From: Lorenzo Stoakes <lorenzo.stoakes@oracle.com>
To: David Hildenbrand <david@redhat.com>
Cc: Kalesh Singh <kaleshsingh@google.com>,
Andrew Morton <akpm@linux-foundation.org>,
Suren Baghdasaryan <surenb@google.com>,
"Liam R . Howlett" <Liam.Howlett@oracle.com>,
Matthew Wilcox <willy@infradead.org>,
Vlastimil Babka <vbabka@suse.cz>,
"Paul E . McKenney" <paulmck@kernel.org>,
Jann Horn <jannh@google.com>,
linux-mm@kvack.org, linux-kernel@vger.kernel.org,
Shuah Khan <shuah@kernel.org>,
linux-kselftest@vger.kernel.org, linux-api@vger.kernel.org,
John Hubbard <jhubbard@nvidia.com>,
Juan Yescas <jyescas@google.com>
Subject: Re: [PATCH 0/4] mm: permit guard regions for file-backed/shmem mappings
Date: Thu, 20 Feb 2025 09:04:58 +0000 [thread overview]
Message-ID: <b0a95f2c-093c-45fd-b4a2-2ba5cbc37e2c@lucifer.local> (raw)
In-Reply-To: <4aa97b5c-3ddc-442b-8ec9-cc43ebe9e599@redhat.com>
On Thu, Feb 20, 2025 at 09:57:37AM +0100, David Hildenbrand wrote:
> On 20.02.25 09:51, Lorenzo Stoakes wrote:
> > On Wed, Feb 19, 2025 at 12:56:31PM -0800, Kalesh Singh wrote:
> > > > We also can't change smaps in the way you want, it _has_ to still give
> > > > output per VMA information.
> > >
> > > Sorry I wasn't suggesting to change the entries in smaps, rather
> > > agreeing to your marker suggestion.

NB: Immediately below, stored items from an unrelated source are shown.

(** X10. The pool attempts every submitted item exactly once and never
    raises: it logs one record per item, in submission order, each the
    item's success line or its failure; the progress counter advances by
    the number of items; and the progress set gains exactly the items whose
    success was logged. *)
Theorem run_pool_accounting (O : Outside) (self : VideoProcessor.t)
    (items : list string) (st : State) :
  let out := VideoProcessor.run_pool O self items st in
  fst out = Ok tt /\
  completed (snd out) = completed st + Z.of_nat (length items) /\
  exists records,
    log (snd out) = log st ++ records /\
    Forall2 outcome_of items records /\
    forall p, p ∈ _processed_files (snd out)
              <-> p ∈ _processed_files st \/
                  LogInfo ("Successfully processed: " +:+ p) ∈ records.
Proof.
  revert st. induction items as [|item items IH]; intros st out; subst out.
  - cbn [VideoProcessor.run_pool]. split; [reflexivity|]. split; [cbn; lia|].
    exists []. split; [rewrite app_nil_r; reflexivity|]. split; [constructor|].
    intros p. split; [auto|]. intros [H|H]; [exact H|inversion H].
  - cbn [VideoProcessor.run_pool].
    destruct (process_single_video_outcome O self item st) as (H1 & H2 & H3 & H4).
    destruct (VideoProcessor._process_single_video O self item st) as [r st1] eqn:E.
    cbn [fst snd] in *. subst r.
    rewrite (M_bind_ok _ _ st st1 tt E).
    destruct (IH st1) as (I1 & I2 & records & I3 & I4 & I5).
    split; [exact I1|]. split; [rewrite I2, H2; cbn [length]; lia|].
    destruct (VideoProcessor.extract_transcribe_save O self item st) as [[u|e] s1] eqn:E1.
    + destruct (H4 u s1 eq_refl) as (Hp & _ & Hl).
      exists (LogInfo ("Successfully processed: " +:+ item) :: records).
      split; [rewrite I3, Hl, <- app_assoc; reflexivity|].
      split; [constructor; [left; reflexivity|exact I4]|].
      intros p. rewrite I5, Hp, elem_of_union, elem_of_singleton, elem_of_cons.
      split.
      * intros [[->|H]|H]; auto.
      * intros [H|[H|H]]; auto. apply success_line_inj in H. auto.
    + destruct (H3 e s1 eq_refl) as (Hp & _ & Hl).
      exists (LogFailed item e :: records).
      split; [rewrite I3, Hl, <- app_assoc; reflexivity|].
      split; [constructor; [right; eexists; reflexivity|exact I4]|].
      intros p. rewrite I5, Hp, elem_of_cons.
      split.
      * intros [H|H]; auto.
      * intros [H|[H|H]]; auto. discriminate.
Qed.

(** ** processor.py:28-36 and 118-124, discovery *)


(** ** config.py:9-56, resolving the configuration *)

Lemma WhisperModel_of_value (s : string) (m : WhisperModel) :
  WhisperModel_of s = Ok m <-> WhisperModel_value m = s.
Proof.
  unfold WhisperModel_of.
  destruct (String.eqb_spec s "whisper-large-v3") as [->|H1].
  { destruct m; split; intros H; try reflexivity; discriminate. }
  destruct (String.eqb_spec s "whisper-large-v3-turbo") as [->|H2].
  { destruct m; split; intros H; try reflexivity; discriminate. }
  destruct (String.eqb_spec s "distil-whisper-large-v3-en") as [->|H3].
  { destruct m; split; intros H; try reflexivity; discriminate. }
  split; [discriminate|]. intros <-. destruct m; [destruct H1|destruct H2|destruct H3]; reflexivity.
Qed.

Lemma ResponseFormat_of_value (s : string) (r : ResponseFormat) :
  ResponseFormat_of s = Ok r <-> ResponseFormat_value r = s.
Proof.
  unfold ResponseFormat_of.
  destruct (String.eqb_spec s "json") as [->|H1].
  { destruct r; split; intros H; try reflexivity; discriminate. }
  destruct (String.eqb_spec s "verbose_json") as [->|H2].
  { destruct r; split; intros H; try reflexivity; discriminate. }
  destruct (String.eqb_spec s "text") as [->|H3].
  { destruct r; split; intros H; try reflexivity; discriminate. }
  split; [discriminate|]. intros <-. destruct r; [destruct H1|destruct H2|destruct H3]; reflexivity.
Qed.

(** X12. [Config.from_env] returns a configuration exactly when [MODEL]
    (default [whisper-large-v3-turbo]) is the value of a [WhisperModel]
    member, [NUM_WORKERS] (default [4]) is accepted by [int], the
    [RESPONSE_FORMAT] (default [verbose_json]) is the value of a
    [ResponseFormat] member, and [TEMPERATURE], when set to a non-empty
    text, is accepted by [float]; otherwise it raises. In the configuration
    it returns, the model and response format are the members with those
    values, the language is never [None] (it defaults to [en]), and an unset
    or empty [TEMPERATURE] gives temperature [None] without calling [float]. *)
Theorem from_env_resolves (B : Builtins) (env : gmap string string) :
  ((exists c, Config.from_env B env = Ok c) <->
   (exists m n r,
      WhisperModel_value m = getenv env "MODEL" "whisper-large-v3-turbo" /\
      int_of_str B (getenv env "NUM_WORKERS" "4") = Ok n /\
      ResponseFormat_value r = getenv env "RESPONSE_FORMAT" "verbose_json" /\
      (truthy (env !! "TEMPERATURE") = true ->
       exists t, float_of_str B (getenv env "TEMPERATURE" "") = Ok t))) /\
  (forall c, Config.from_env B env = Ok c ->
     Config.groq_api_key c = getenv env "GROQ_API_KEY" "" /\
     WhisperModel_value (Config.model c) = getenv env "MODEL" "whisper-large-v3-turbo" /\
     Config.output_format c = getenv env "OUTPUT_FORMAT" "srt" /\
     int_of_str B (getenv env "NUM_WORKERS" "4") = Ok (Config.num_workers c) /\
     Config.language c = Some (getenv env "LANGUAGE" "en") /\
     Config.log_file c = getenv env "LOG_FILE" "subtitle_generation.log" /\
     ResponseFormat_value (Config.response_format c)
       = getenv env "RESPONSE_FORMAT" "verbose_json" /\
     (truthy (env !! "TEMPERATURE") = false -> Config.temperature c = None) /\
     (truthy (env !! "TEMPERATURE") = true ->
      exists t, Config.temperature c = Some t /\
                float_of_str B (getenv env "TEMPERATURE" "") = Ok t) /\
     Config.prompt c = env !! "PROMPT").
Proof.
  unfold Config.from_env. unfold mbind, result_bind.
  destruct (WhisperModel_of (getenv env "MODEL" "whisper-large-v3-turbo")) as [m|e1] eqn:Em.
  2:{ split.
      - split; [intros [c H]; discriminate|].
        intros (m & n & r & Hm & _). apply WhisperModel_of_value in Hm.
        rewrite Hm in Em. discriminate.
      - intros c H. discriminate. }
  apply WhisperModel_of_value in Em.
  destruct (int_of_str B (getenv env "NUM_WORKERS" "4")) as [n|e2] eqn:En.
  2:{ split.
      - split; [intros [c H]; discriminate|].
        intros (m' & n & r & _ & Hn & _). discriminate.
      - intros c H. discriminate. }
  destruct (ResponseFormat_of (getenv env "RESPONSE_FORMAT" "verbose_json")) as [r|e3] eqn:Er.
  2:{ split.
      - split; [intros [c H]; discriminate|].
        intros (m' & n' & r & _ & _ & Hr & _). apply ResponseFormat_of_value in Hr.
        rewrite Hr in Er. discriminate.
      - intros c H. discriminate. }
  apply ResponseFormat_of_value in Er.
  destruct (truthy (env !! "TEMPERATURE")) eqn:Et.
  - destruct (float_of_str B (getenv env "TEMPERATURE" "")) as [t|e4] eqn:Ef.
    + split.
      * split; [intros _; exists m, n, r; eauto 6|intros _; eexists; reflexivity].
      * intros c [= <-]. cbn. repeat split; try assumption; try reflexivity.
        -- intros H; discriminate.
        -- intros _. exists t. auto.
    + split.
      * split; [intros [c H]; discriminate|].
        intros (m' & n' & r' & _ & _ & _ & Ht). destruct (Ht eq_refl) as [t Ht']. discriminate.
      * intros c H. discriminate.
  - split.
    + split; [intros _; exists m, n, r; repeat split; try assumption; intros H; discriminate
             |intros _; eexists; reflexivity].
    + intros c [= <-]. cbn. repeat split; try assumption; try reflexivity.
      intros H; discriminate.
Qed.

(** ** cli.py:12-97, the command *)

Lemma run_pool_total (O : Outside) (self : VideoProcessor.t) (items : list string) :
  forall st, fst (VideoProcessor.run_pool O self items st) = Ok tt.
Proof.
  induction items as [|item items IH]; intros st; [reflexivity|].
  cbn [VideoProcessor.run_pool].
  destruct (process_single_video_outcome O self item st) as (H1 & _).
  destruct (VideoProcessor._process_single_video O self item st) as [r st1] eqn:E.
  cbn [fst] in H1. subst r. rewrite (M_bind_ok _ _ st st1 tt E). apply IH.
Qed.
(** * Peblar EV charger integration: setup, unload and the select entity

    A shallow embedding of [homeassistant/components/peblar/__init__.py] and
    [homeassistant/components/peblar/select.py].  The coroutines of the
    source are computations in a reader/state/error monad: the reader holds
    the answers of the collaborators (charger, host), the state is the part
    of the host the integration writes to together with the log of the calls
    it makes, and an error is a raised Python exception. *)

From stdpp Require Import gmap strings list.

(** ** Python exceptions *)

(** The exception classes the two modules name or can meet.  [PeblarError]
    is the vendor's base class and stands for every vendor error that is
    neither a connection nor an authentication error; [Exception] stands
    for any exception outside these families. *)
Inductive ExcClass :=
  | PeblarError
  | PeblarConnectionError
  | PeblarAuthenticationError
  | ConfigEntryNotReady
  | ConfigEntryAuthFailed
  | KeyError
  | ValueError
  | AttributeError
  | Exception.

#[global] Instance ExcClass_eq_dec : EqDecision ExcClass.
Proof. solve_decision. Defined.
(** * Floating-point error of sin(x)/x against its truncated Taylor series

    A shallow embedding of the notebook
    [floating-point-error-for-combined-functions.ipynb]: the series builder
    (cell 1), the reference evaluator (cell 2), the comparator (cells 3, 4)
    and the visualizer (cell 6), with the facts the specification states
    about them.

    Numbers are modelled as the code has them:
    - Python [int] is [Z];
    - Python [float] / [np.float64] is IEEE 754 binary64, taken from the
      Standard Library's executable specification [SpecFloat] at
      [prec = 53], [emax = 1024];
    - [mpmath.mpf] is a sign, an odd mantissa and a binary exponent (or a
      special value), every arithmetic result being the exact result rounded
      to the working precision, ties to even.
    The transcendental primitives of the libraries ([np.sin], [np.power],
    [mp.sin]) are not computed here; the pipeline takes them as arguments. *)

From Stdlib Require Import ZArith List Bool Lia QArith Qabs Permutation.
From Stdlib Require Import Floats.SpecFloat.
Import ListNotations.

Local Open Scope Z_scope.

(** ** Python exceptions and the error monad *)

Inductive exn : Type :=
| ValueError
| ZeroDivisionError
| OverflowError
| IndexError
| NameError.

Inductive result (A : Type) : Type :=
| Ok (a : A)
| Raise (e : exn).

Arguments Ok {A} a.
Arguments Raise {A} e.

Definition rbind {A B : Type} (c : result A) (k : A -> result B) : result B :=
  match c with
  | Ok a => k a
  | Raise e => Raise e
  end.

Declare Scope py_scope.
Delimit Scope py_scope with py.
Notation "x <- c ;; k" := (rbind c (fun x => k))
  (at level 61, c at next level, right associativity) : py_scope.
Lemma get_alerts_negative_limit_witness :
  -1 < 0 ∧
  get_alerts (-1) None None mixed_state
    = take (length (get_alerts (Z.of_nat (length (alerts mixed_state))) None None
                               mixed_state) - Z.to_nat (- -1))
           (get_alerts (Z.of_nat (length (alerts mixed_state))) None None mixed_state).
Proof.
  assert (-1 < 0) as Hneg by lia.
  pose proof (get_alerts_negative_limit (-1) None None mixed_state Hneg) as Hdrop.
  cbv zeta in Hdrop. exact (conj Hneg (proj1 Hdrop)).
Defined.


(** Two admitted calls stamped two tenths of a second apart. *)
Lemma timestamps_order_as_clock_witness :
  valid_instant (t_stamp first_clock) ∧
  valid_instant (t_stamp third_clock) ∧
  ∃ a2 s2',
    create_alert 1 first_clock (demo_request 0) (demo_detection "high") (init Absent)
      = (Some first_record, one_alert_state) ∧
    create_alert 1 third_clock (demo_request 2) (demo_detection "high") (init Absent)
      = (Some a2, s2') ∧
    (String.ltb (a_timestamp first_record) (a_timestamp a2) = true
     ↔ t_stamp first_clock < t_stamp third_clock).
Proof.
  assert (valid_instant (t_stamp first_clock)) as Hv1 by by_computation.
  assert (valid_instant (t_stamp third_clock)) as Hv3 by by_computation.
  assert (∃ a2 s2',
            create_alert 1 third_clock (demo_request 2) (demo_detection "high")
                         (init Absent) = (Some a2, s2')) as (a2 & s2' & Hthird)
    by (eexists _, _; vm_compute; reflexivity).
  assert (create_alert 1 first_clock (demo_request 0) (demo_detection "high") (init Absent)
          = (Some first_record, one_alert_state)) as Hfirst by (vm_compute; reflexivity).
  refine (conj Hv1 (conj Hv3 (ex_intro _ a2 (ex_intro _ s2' _)))).
  exact (conj Hfirst (conj Hthird
           (proj1 (timestamps_order_as_clock 1 _ _ _ _ _ _ _ _ _ _ _ _
                     Hv1 Hv3 Hfirst Hthird)))).
Defined.

(** Two calls a second apart on a new manager; the newest one is
    asked for. *)
Lemma get_alerts_after_run_witness :
  alerts (init Absent) = [] ∧
  Forall valid_instant (stamps (paced_calls 1000000 2)) ∧
  StronglySorted Z.lt (stamps (paced_calls 1000000 2)) ∧
  0 ≤ 1 ∧
  get_alerts 1 None None (snd (create_alerts 10 (paced_calls 1000000 2) (init Absent)))
    = take (Z.to_nat 1)
        (reverse (py_suffix alerts_maxlen
                    (omap id (fst (create_alerts 10 (paced_calls 1000000 2)
                                                 (init Absent)))))).
Proof.
  assert (alerts (init Absent) = []) as Hempty by reflexivity.
  assert (Forall valid_instant (stamps (paced_calls 1000000 2))) as Hvalid
    by by_computation.
  assert (StronglySorted Z.lt (stamps (paced_calls 1000000 2))) as Hclock
    by by_computation.
  assert (0 ≤ 1) as Hlimit by lia.
  exact (conj Hempty (conj Hvalid (conj Hclock (conj Hlimit
           (get_alerts_after_run 10 1 (paced_calls 1000000 2) (init Absent)
              Hempty Hvalid Hclock Hlimit))))).
Defined.

(** C2 (amended).  Inside the span, whatever [root] reports as a success is
    what the solver returns, in [realistic_model.py] and in
    [simulation_01_general.py]; its residuals are not checked.  A point of
    the unknowns meets the four equilibrium conditions within [tol] (left
    segment through the gondola, right segment through [(D, H)], slope jump
    equal to the gondola's weight, anchor tension equal to the
    counterweight's weight) exactly when the four residuals of the script's
    [system] at that point are below [tol] in absolute value. *)
Theorem success_is_returned_unchecked (sp : scipy)
    (tol g x_g M_cw D H m_g lam : R) (cfg1 : Simulation01.config) :
  (forall sol,
     0 < x_g < D ->
     root_lm sp (system g x_g M_cw D H m_g lam)
       (H / D * x_g, M_cw * g, 0, D) = Ret sol ->
     success sol = true ->
     solve_gondola_position sp g x_g M_cw D H m_g lam =
       Ret (Some (height_of (x sol)))) /\
  (forall sol,
     0 < x_g < Simulation01.D cfg1 ->
     root_lm sp (Simulation01.system cfg1 M_cw x_g)
       (Simulation01.Tower_H cfg1 / Simulation01.D cfg1 * x_g - 5,
        M_cw * Simulation01.g cfg1, 0, Simulation01.D cfg1) = Ret sol ->
     success sol = true ->
     Simulation01.solve_state sp cfg1 M_cw x_g = Ret (x sol)) /\
  (forall v,
     Spec.equilibrium_within tol g x_g M_cw D H m_g lam v <->
     within tol (system g x_g M_cw D H m_g lam v)) /\
  (forall v,
     Spec.equilibrium_within tol (Simulation01.g cfg1) x_g M_cw
       (Simulation01.D cfg1) (Simulation01.Tower_H cfg1)
       (Simulation01.m_g cfg1) (Simulation01.lam cfg1) v <->
     within tol (Simulation01.system cfg1 M_cw x_g v)).
Proof.
  split; [| split; [| split]].
  - intros sol Hx Hcall Hs. now apply solve_converged.
  - intros sol Hx Hcall Hs. unfold Simulation01.solve_state.
    rewrite simulation01_guess_interior by exact Hx.
    rewrite bind_Ret, Hcall, bind_Ret, Hs. reflexivity.
  - intros v. split; [apply equilibrium_residuals | apply within_equilibrium].
  - intros [[[y_g H_tension] c1] c2].
    rewrite simulation01_system_residuals.
    split; [apply equilibrium_residuals | apply within_equilibrium].
Qed.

Maybe a set of ranges for each
> > > smaps entry that has guards? It doesn't solve the use case, but does
> > > make these regions visible to userspace.
> >
> > No, you are not providing a usecase for this. /proc/$pid/pagemaps does not
> > contaminate the smaps output, mess with efforts to make it RCU readable,
> > require updating the ioctl interface, etc. so it is clearly the better
> > choice.
> >
> > >
> > > >
> > > > The proposed change that would be there would be a flag or something
> > > > indicating that the VMA has guard regions _SOMEWHERE_ in it.
> > > >
> > > > Since this doesn't solve your problem, adds complexity, and nobody else
> > > > seems to need it, I would suggest this is not worthwhile and I'd rather not
> > > > do this.
> > > >
> > > > Therefore for your needs there are literally only two choices here:
> > > >
> > > > 1. Add a bit to /proc/$pid/pagemap OR
> > > > 2. a new interface.
> > > >
> > > > I am not in favour of a new interface here, if we can just extend pagemap.
> > > >
> > > > What you'd have to do is:
> > > >
> > > > 1. Find virtual ranges via /proc/$pid/maps
> > > > 2. iterate through /proc/$pid/pagemaps to retrieve state for all ranges.
> > > >
> > >
> > > Could we also consider an smaps field like:
> > >
> > > VmGuards: [AAA, BBB), [CCC, DDD), ...
> > >
> > > or something of that sort?
> >
> > No, absolutely, categorically not. You realise these could be thousands of
> > characters long right?
> >
> > /proc/$pid/pagemaps resolves this without contaminating this output.
> >
> > > > Well I'm glad that you guys find it useful for _something_ ;)
> > > >
> > > > Again this wasn't written only for you (it is broadly a good feature for
> > > > upstream), but I did have your use case in mind, so I'm a little
> > > > disappointed that it doesn't help, as I like to solve problems.
> > > >
> > > > But I'm glad it solves at least some for you...
> > >
> > > I recall Liam had a proposal to store the guard ranges in the maple tree?
> > >
> > > I wonder if that can be used in combination with this approach to have
> > > a better representation of this?
> >
> > This was an alternative proposal made prior to the feature being
> > implemented (and you and others at Google were welcome to comment and many
> > were cc'd, etc.).
> >
> > There is no 'in combination with'. This feature would take weeks/months to
> > implement, fundamentally impact the maple tree VMA implementation
> > and... not actually achieve anything + immediately be redundant.
> >
> > Plus it'd likely be slower, have locking implications, would have kernel
> > memory allocation implications, a lot more complexity and probably other
> > problems besides (we discussed this at length at the time and a number of
> > issues came up, I can't recall all of them).
> >
> > To be crystal clear - we are empathically NOT changing /proc/$pid/maps to
> > lie about VMAs regardless of underlying implementation, nor adding
> > thousands of characters to /proc/$pid/smaps entries.
>
> Yes. Calling it a "guard region" might be part of the problem
> (/"misunderstanding"), because it reminds people of "virtual memory
> regions".
>
> "Guard markers" or similar might have been clearer that these operate on
> individual PTEs, require page table scanning etc ... which makes them a lot
> more scalable and fine-grained and provides all these benfits, with the
> downside being that we don't end up with that many "virtual memory regions"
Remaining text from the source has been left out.